Le député Nadhir Ben Ammou a déclaré, mardi 26 septembre, que le projet de loi sur la réconciliation administrative qui a été adopté par l’Assemblée des représentants du peuple (ARP) “est susceptible de perturber le processus de transition démocratique et de consacrer l’impunité en violation des dispositions de la Constitution”.
La version du projet de loi adopté outrepasse toutes les étapes de la justice transitionnelle, qu’il s’agisse de dévoiler la vérité, de demander des comptes, de réparer les préjudices et de parvenir à la réconciliation, estime Ben Ammou, lequel a démissionné du groupe parlementaire d’Ennahdha au lendemain de l’adoption, par l’ARP, du projet de loi sur la réconciliation administrative.
Intervenant lors d’une la conférence organisée par l’Ordre national des avocats de Tunisie sur le thème “La loi de réconciliation administrative et le processus de la justice transitionnelle”, Nadhir Ben Ammou a attiré l’attention sur l’absence dans ledit projet de loi d’un mécanisme pour dévoiler la vérité sur les infractions commises après la suppression de la Commission de réconciliation telle que prévue dans la première version du projet présenté par la présidence de la République en 2015.
Le député Mondher Belhadj Ali (bloc Patriotique), ui au contraire, soutient le projet de loi sur la réconciliation administrative, rappelant que 40 députés ont présenté à l’Instance provisoire de contrôle de la constitutionnalité des projets de loi (IPCCPL) des réponses aux recours déposés par les députés de l’opposition contre ledit projet.
Les députés ont décidé d’adopter le projet de loi sur la réconciliation administrative afin de respecter les délais légaux du dépôt des recours, a-t-il argumenté, estimant qu’il n’est plus permis de bloquer les affaires des fonctionnaires et cadres arrêtés, conformément à l’article 96 du code pénal sur la corruption des fonctionnaires.
S’agissant de l’avis consultatif préalable du Conseil Supérieur de la Magistrature (CSM) concernant le projet de loi, Belhadj Ali a indiqué que le Parlement avait sollicité l’avis du CSM et adressé quatre correspondances en ce sens. Mais le conseil a proposé de “suspendre l’adoption du projet de loi pour l’examiner dans les meilleures conditions”. Une réponse “inacceptable” pour le député qui a jugé qu’un report de l’examen du projet de loi à une 3e session parlementaire n’était pas envisageable.

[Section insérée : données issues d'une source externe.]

(* ===== verification/Intset.v ===== *)
(** * Integer sets (src/redis-7.2.4/src/intset.c)

    An intset is a header (encoding, length) followed by a packed array of
    little-endian signed integers, all of the width given by the encoding.
    The model keeps the array as bytes: reads, writes, [memmove] and
    [zrealloc] act on the byte buffer with the offsets and the 32-bit
    arithmetic of the source, on a little-endian target (where
    [intrev32ifbe] and the [memrev*ifbe] macros of endianconv.h are empty). *)

From S2P Require Import Prelude.

Module Intset.

Definition INTSET_ENC_INT16 : Z := 2.
Definition INTSET_ENC_INT32 : Z := 4.
Definition INTSET_ENC_INT64 : Z := 8.

Record intset := mk_intset {
  encoding : Z;
  length_ : Z;
  contents : list Z
}.

Section Operations.

(** What [zrealloc] leaves in the bytes a larger block adds. *)
Variable junk : nat -> list Z.

Definition _intsetValueEncoding (v : Z) : Z :=
  if (v <? INT32_MIN) || (INT32_MAX <? v) then INTSET_ENC_INT64
  else if (v <? INT16_MIN) || (INT16_MAX <? v) then INTSET_ENC_INT32
  else INTSET_ENC_INT16.

Definition _intsetGetEncoded (s : intset) (pos enc : Z) : option Z :=
  if enc =? INTSET_ENC_INT64 then
    bs ← rd (contents s) (8 * pos) 8; Some (le_decode_s bs)
  else if enc =? INTSET_ENC_INT32 then
    bs ← rd (contents s) (4 * pos) 4; Some (le_decode_s bs)
  else
    bs ← rd (contents s) (2 * pos) 2; Some (le_decode_s bs).

Definition _intsetGet (s : intset) (pos : Z) : option Z :=
  _intsetGetEncoded s pos (u8 (encoding s)).

Definition _intsetSet (s : intset) (pos value : Z) : option intset :=
  c ← (if encoding s =? INTSET_ENC_INT64 then
         wr (contents s) (8 * pos) (le_encode 8 value)
       else if encoding s =? INTSET_ENC_INT32 then
         wr (contents s) (4 * pos) (le_encode 4 value)
       else
         wr (contents s) (2 * pos) (le_encode 2 value));
  Some (mk_intset (encoding s) (length_ s) c).

Definition intsetNew : intset := mk_intset INTSET_ENC_INT16 0 [].

(** The header has 8 bytes; [None] is the failed assertion. *)
Definition intsetResize (s : intset) (len : Z) : option intset :=
  let size := u64 (len * encoding s) in
  if size <=? ULLONG_MAX - 8
  then Some (mk_intset (encoding s) (length_ s) (realloc junk (contents s) size))
  else None.

(** The [while (max >= min)] loop: the values of [min], [mid] and [cur] when
    it ends. *)
Fixpoint intsetSearch_loop (fuel : nat) (s : intset) (value min max mid cur : Z)
  : option (Z * Z * Z) :=
  match fuel with
  | O => None
  | S fuel' =>
      if min <=? max then
        let mid := s32 (Z.shiftr (u32 (u32 min + u32 max)) 1) in
        cur ← _intsetGet s mid;
        if cur <? value then intsetSearch_loop fuel' s value (mid + 1) max mid cur
        else if value <? cur then intsetSearch_loop fuel' s value min (mid - 1) mid cur
        else Some (min, mid, cur)
      else Some (min, mid, cur)
  end.

(** The result and the value stored in [*pos]. *)
Definition intsetSearch (s : intset) (value : Z) : option (bool * Z) :=
  let max := s32 (u32 (length_ s - 1)) in
  if length_ s =? 0 then Some (false, 0)
  else
    last ← _intsetGet s max;
    if last <? value then Some (false, length_ s)
    else
      first ← _intsetGet s 0;
      if value <? first then Some (false, 0)
      else
        '(min, mid, cur) ← intsetSearch_loop (S (Z.to_nat (length_ s))) s value 0 max (-1) (-1);
        if value =? cur then Some (true, u32 mid) else Some (false, u32 min).

(** [while(length--) _intsetSet(s,length+prepend,_intsetGetEncoded(...))]. *)
Fixpoint upgrade_loop (s : intset) (n : nat) (prepend curenc : Z) : option intset :=
  match n with
  | O => Some s
  | S n' =>
      v ← _intsetGetEncoded s (Z.of_nat n') curenc;
      s' ← _intsetSet s (Z.of_nat n' + prepend) v;
      upgrade_loop s' n' prepend curenc
  end.

(** A length that is negative as an [int] makes the loop leave the buffer. *)
Definition intsetUpgradeAndAdd (s : intset) (value : Z) : option intset :=
  let curenc := u8 (encoding s) in
  let newenc := _intsetValueEncoding value in
  let length := s32 (length_ s) in
  let prepend := if value <? 0 then 1 else 0 in
  if length <? 0 then None else
  s ← intsetResize (mk_intset newenc (length_ s) (contents s)) (u32 (length_ s + 1));
  s ← upgrade_loop s (Z.to_nat length) prepend curenc;
  s ← (if prepend =? 1 then _intsetSet s 0 value
        else _intsetSet s (s32 (length_ s)) value);
  Some (mk_intset (encoding s) (u32 (length_ s + 1)) (contents s)).

(** The [uint32_t bytes] of [intsetMoveTail]. *)
Definition moveTail_bytes (s : intset) (from : Z) : Z :=
  let bytes := u32 (length_ s - from) in
  if encoding s =? INTSET_ENC_INT64 then u32 (bytes * 8)
  else if encoding s =? INTSET_ENC_INT32 then u32 (bytes * 4)
  else u32 (bytes * 2).

Definition intsetMoveTail (s : intset) (from to : Z) : option intset :=
  let sz := if encoding s =? INTSET_ENC_INT64 then 8
            else if encoding s =? INTSET_ENC_INT32 then 4 else 2 in
  c ← memmove (contents s) (sz * to) (sz * from) (moveTail_bytes s from);
  Some (mk_intset (encoding s) (length_ s) c).

(** The new set and the value of [*success]. *)
Definition intsetAdd (s : intset) (value : Z) : option (intset * bool) :=
  let valenc := _intsetValueEncoding value in
  if encoding s <? valenc then
    s ← intsetUpgradeAndAdd s value; Some (s, true)
  else
    '(found, pos) ← intsetSearch s value;
    if (found : bool) then Some (s, false)
    else
      s ← intsetResize s (u32 (length_ s + 1));
      s ← (if pos <? length_ s then intsetMoveTail s pos (u32 (pos + 1)) else Some s);
      s ← _intsetSet s (s32 pos) value;
      Some (mk_intset (encoding s) (u32 (length_ s + 1)) (contents s), true).

Definition intsetRemove (s : intset) (value : Z) : option (intset * bool) :=
  let valenc := _intsetValueEncoding value in
  if valenc <=? encoding s then
    '(found, pos) ← intsetSearch s value;
    if (found : bool) then
      let len := length_ s in
      s ← (if pos <? u32 (len - 1) then intsetMoveTail s (u32 (pos + 1)) pos else Some s);
      s ← intsetResize s (u32 (len - 1));
      Some (mk_intset (encoding s) (u32 (len - 1)) (contents s), true)
    else Some (s, false)
  else Some (s, false).

Definition intsetFind (s : intset) (value : Z) : option bool :=
  if _intsetValueEncoding value <=? encoding s
  then fst <$> intsetSearch s value else Some false.

(** [rand] is the value the C library's [rand()] returns. *)
Definition intsetRandom (rand : Z) (s : intset) : option Z :=
  if length_ s =? 0 then None else _intsetGet s (s32 (rand mod length_ s)).

Definition intsetMax (s : intset) : option Z := _intsetGet s (s32 (u32 (length_ s - 1))).

Definition intsetMin (s : intset) : option Z := _intsetGet s 0.

(** The outer option is a memory error, the inner one the return value 0. *)
Definition intsetGet (s : intset) (pos : Z) : option (option Z) :=
  if pos <? length_ s then Some <$> _intsetGet s (s32 pos) else Some None.

Definition intsetLen (s : intset) : Z := length_ s.

Definition intsetBlobLen (s : intset) : Z := u64 (8 + length_ s * encoding s).

(** The records [prev], [i], ... of the deep check. *)
Fixpoint validate_loop (s : intset) (fuel : nat) (i prev : Z) : option bool :=
  match fuel with
  | O => Some true
  | S fuel' =>
      cur ← _intsetGet s (s32 i);
      if cur <=? prev then Some false else validate_loop s fuel' (i + 1) cur
  end.

(** The cast [(intset * )p]. *)
Definition intset_of_blob (p : list Z) : intset :=
  mk_intset (le_decode (take 4 p)) (le_decode (take 4 (drop 4 p))) (drop 8 p).

(** [p] is the untrusted blob. *)
Definition intsetValidateIntegrity (p : list Z) (deep : bool) : option bool :=
  let size := Zlen p in
  if size <? 8 then Some false
  else
    let s := intset_of_blob p in
    let known := (encoding s =? INTSET_ENC_INT64) || (encoding s =? INTSET_ENC_INT32)
                 || (encoding s =? INTSET_ENC_INT16) in
    if negb known then Some false
    else if negb (u64 (8 + length_ s * encoding s) =? size) then Some false
    else if length_ s =? 0 then Some false
    else if negb deep then Some true
    else
      prev ← _intsetGet s 0;
      validate_loop s (Z.to_nat (length_ s - 1)) 1 prev.

End Operations.

(** ** The abstract set a packed array stands for *)

Definition enc_ok (e : Z) : Prop := e = 2 \/ e = 4 \/ e = 8.

Definition fits (e v : Z) : Prop := - 2 ^ (8 * e - 1) <= v < 2 ^ (8 * e - 1).

(** The bytes of the array holding [l] at width [e]. *)
Definition pack (e : Z) (l : list Z) : list Z := l ≫= le_encode (Z.to_nat e).

(** [s] is a well-formed intset whose elements, in order, are [l]. *)
Record repr (s : intset) (l : list Z) : Prop := {
  repr_enc : enc_ok (encoding s);
  repr_len : length_ s = Zlen l;
  repr_contents : contents s = pack (encoding s) l;
  repr_fits : Forall (fits (encoding s)) l;
  repr_sorted : StronglySorted Z.lt l
}.

Lemma pack_app e l1 l2 : pack e (l1 ++ l2) = pack e l1 ++ pack e l2.
Proof. apply bind_app. Qed.
(* ===== verification/ListpackEnc.v ===== *)
(** * Listpack entries (src/redis-7.2.4/src/listpack.c, encoding part)

    An entry of a listpack is an encoding byte, possibly more length or value
    bytes, the string data, and the length of all that in a variable number
    of bytes that are read from right to left (the backlen).  This file has
    the encoders and decoders of entries; positions in the listpack are byte
    offsets from its start.  [None] is an access outside the buffer or a
    failed assertion. *)

From S2P Require Import Prelude.
From S2P Require Import NumConv.
Import NumConv.

Module LpEnc.

(** ** Encoding bytes *)

Definition LP_ENCODING_IS_7BIT_UINT (b : Z) : bool := Z.land b 0x80 =? 0.
Definition LP_ENCODING_IS_6BIT_STR (b : Z) : bool := Z.land b 0xC0 =? 0x80.
Definition LP_ENCODING_IS_13BIT_INT (b : Z) : bool := Z.land b 0xE0 =? 0xC0.
Definition LP_ENCODING_IS_12BIT_STR (b : Z) : bool := Z.land b 0xF0 =? 0xE0.
Definition LP_ENCODING_IS_16BIT_INT (b : Z) : bool := Z.land b 0xFF =? 0xF1.
Definition LP_ENCODING_IS_24BIT_INT (b : Z) : bool := Z.land b 0xFF =? 0xF2.
Definition LP_ENCODING_IS_32BIT_INT (b : Z) : bool := Z.land b 0xFF =? 0xF3.
Definition LP_ENCODING_IS_64BIT_INT (b : Z) : bool := Z.land b 0xFF =? 0xF4.
Definition LP_ENCODING_IS_32BIT_STR (b : Z) : bool := Z.land b 0xFF =? 0xF0.
Definition LP_EOF : Z := 0xFF.

Definition LP_ENCODING_6BIT_STR_LEN (lp : list Z) (p : Z) : option Z :=
  p0 ← rd1 lp p; Some (Z.land p0 0x3F).

Definition LP_ENCODING_12BIT_STR_LEN (lp : list Z) (p : Z) : option Z :=
  p0 ← rd1 lp p; p1 ← rd1 lp (p + 1);
  Some (Z.lor (Z.shiftl (Z.land p0 0xF) 8) p1).

Definition LP_ENCODING_32BIT_STR_LEN (lp : list Z) (p : Z) : option Z :=
  p1 ← rd1 lp (p + 1); p2 ← rd1 lp (p + 2); p3 ← rd1 lp (p + 3); p4 ← rd1 lp (p + 4);
  Some (Z.lor (Z.lor (Z.lor (Z.shiftl p1 0) (Z.shiftl p2 8)) (Z.shiftl p3 16)) (Z.shiftl p4 24)).

(** ** Encoders *)

(** The same code as [string2ll] of util.c, kept apart as in the source. *)
Definition lpStringToInt64 (s : list Z) : option Z :=
  let slen := Zlen s in
  if (slen =? 0) || (LONG_STR_SIZE <=? slen) then None
  else if (slen =? 1) && (nth 0 s 0 =? 48) then Some 0
  else
    let negative := nth 0 s 0 =? 45 in
    let p := if negative then drop 1 s else s in
    match p with
    | [] => None
    | c :: p =>
        if (49 <=? c) && (c <=? 57) then
          '(v, p) ← string2ll_loop p (c - 48);
          if negb (length p =? 0)%nat then None
          else if negative then
            if u64 (- (LLONG_MIN + 1) + 1) <? v then None else Some (s64 (u64 (- v)))
          else if LLONG_MAX <? v then None else Some v
        else None
    end.

(** The bytes stored in [intenc]; their number is [*enclen]. *)
Definition lpEncodeIntegerGetType (v : Z) : list Z :=
  if (0 <=? v) && (v <=? 127) then [u8 v]
  else if (-4096 <=? v) && (v <=? 4095) then
    let v := if v <? 0 then Z.shiftl 1 13 + v else v in
    [u8 (Z.lor (Z.shiftr v 8) 0xC0); u8 (Z.land v 0xff)]
  else if (-32768 <=? v) && (v <=? 32767) then
    let v := if v <? 0 then Z.shiftl 1 16 + v else v in
    [0xF1; u8 (Z.land v 0xff); u8 (Z.shiftr v 8)]
  else if (-8388608 <=? v) && (v <=? 8388607) then
    let v := if v <? 0 then Z.shiftl 1 24 + v else v in
    [0xF2; u8 (Z.land v 0xff); u8 (Z.land (Z.shiftr v 8) 0xff); u8 (Z.shiftr v 16)]
  else if (-2147483648 <=? v) && (v <=? 2147483647) then
    let v := if v <? 0 then Z.shiftl 1 32 + v else v in
    [0xF3; u8 (Z.land v 0xff); u8 (Z.land (Z.shiftr v 8) 0xff);
     u8 (Z.land (Z.shiftr v 16) 0xff); u8 (Z.shiftr v 24)]
  else
    let uv := u64 v in
    [0xF4; u8 (Z.land uv 0xff); u8 (Z.land (Z.shiftr uv 8) 0xff);
     u8 (Z.land (Z.shiftr uv 16) 0xff); u8 (Z.land (Z.shiftr uv 24) 0xff);
     u8 (Z.land (Z.shiftr uv 32) 0xff); u8 (Z.land (Z.shiftr uv 40) 0xff);
     u8 (Z.land (Z.shiftr uv 48) 0xff); u8 (Z.shiftr uv 56)].

(** The integer encoding of an element, or its length as a string. *)
Definition lpEncodeGetType (ele : list Z) : list Z + Z :=
  match lpStringToInt64 ele with
  | Some v => inl (lpEncodeIntegerGetType v)
  | None =>
      let size := Zlen ele in
      if size <? 64 then inr (1 + size)
      else if size <? 4096 then inr (2 + size)
      else inr (5 + size)
  end.

(** The bytes stored in [buf]; their number is the return value. *)
Definition lpEncodeBacklen (l : Z) : list Z :=
  if l <=? 127 then [u8 l]
  else if l <? 16383 then [u8 (Z.shiftr l 7); u8 (Z.lor (Z.land l 127) 128)]
  else if l <? 2097151 then
    [u8 (Z.shiftr l 14); u8 (Z.lor (Z.land (Z.shiftr l 7) 127) 128);
     u8 (Z.lor (Z.land l 127) 128)]
  else if l <? 268435455 then
    [u8 (Z.shiftr l 21); u8 (Z.lor (Z.land (Z.shiftr l 14) 127) 128);
     u8 (Z.lor (Z.land (Z.shiftr l 7) 127) 128); u8 (Z.lor (Z.land l 127) 128)]
  else
    [u8 (Z.shiftr l 28); u8 (Z.lor (Z.land (Z.shiftr l 21) 127) 128);
     u8 (Z.lor (Z.land (Z.shiftr l 14) 127) 128);
     u8 (Z.lor (Z.land (Z.shiftr l 7) 127) 128); u8 (Z.lor (Z.land l 127) 128)].

(** The return value when [buf] is [NULL]. *)
Definition lpBacklenSize (l : Z) : Z := Zlen (lpEncodeBacklen l).

(** The loop leaves after at most five bytes. *)
Fixpoint lpDecodeBacklen_loop (fuel : nat) (lp : list Z) (p val shift : Z) : option Z :=
  match fuel with
  | O => None
  | S fuel' =>
      b ← rd1 lp p;
      let val := Z.lor val (u64 (Z.shiftl (Z.land b 127) shift)) in
      if Z.land b 128 =? 0 then Some val
      else
        let shift := shift + 7 in
        if 28 <? shift then Some ULLONG_MAX
        else lpDecodeBacklen_loop fuel' lp (p - 1) val shift
  end.

Definition lpDecodeBacklen (lp : list Z) (p : Z) : option Z := lpDecodeBacklen_loop 5 lp p 0 0.

(** The bytes written for a string. *)
Definition lpEncodeString (s : list Z) : list Z :=
  let len := Zlen s in
  if len <? 64 then u8 (Z.lor len 0x80) :: s
  else if len <? 4096 then u8 (Z.lor (Z.shiftr len 8) 0xE0) :: u8 (Z.land len 0xff) :: s
  else 0xF0 :: u8 (Z.land len 0xff) :: u8 (Z.land (Z.shiftr len 8) 0xff)
       :: u8 (Z.land (Z.shiftr len 16) 0xff) :: u8 (Z.land (Z.shiftr len 24) 0xff) :: s.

Réagissant aux accusations portées au projet de loi sur la réconciliation administrative qui encouragerait la corruption, le député du bloc Patriotique a cité l’article 2 dudit projet de loi. Ce dernier stipule que les articles 82 et 96 du Code pénal ne sont pas applicables aux fonctionnaires publics ou assimilés tant que l’avantage n’est pas procuré à eux-mêmes mais à des tiers.
L’article 96 du Code pénal stipule: “Est puni de dix ans d’emprisonnement et d’une amende égale à l’avantage reçu ou le préjudice subi par l’administration tout fonctionnaire public ou assimilé (…) qui use de sa qualité et de ce fait se procure à lui-même ou procure à un tiers un avantage injustifié, cause un préjudice à l’administration ou contrevient aux règlements régissant ces opérations en vue de la réalisation de l’avantage ou de préjudice précités”.
Mondher Belhadj Ali précisera que “les corrompus seront exclus des procédures de réconciliation”, appelant l’Instance Vérité et Dignité à vérifier la véracité des documents présentés par les personnes concernées par la réconciliation administrative.
A l’ouverture de la conférence, le bâtonnier Ameur Merherzi a réaffirmé la position de l’Ordre national des avocats qui “rejette catégoriquement” le projet de loi sur la réconciliation administrative du fait qu’il “consacre l’impunité et perturbe le processus de justice transitionnelle” qui, selon lui, constitue “le meilleur moyen de parvenir à la réconciliation nationale”.
Ont pris part à la conférence plusieurs députés : ceux qui ont attaqué le projet de loi sur la réconciliation administrative pour inconstitutionnalité et ceux qui l’ont défendu.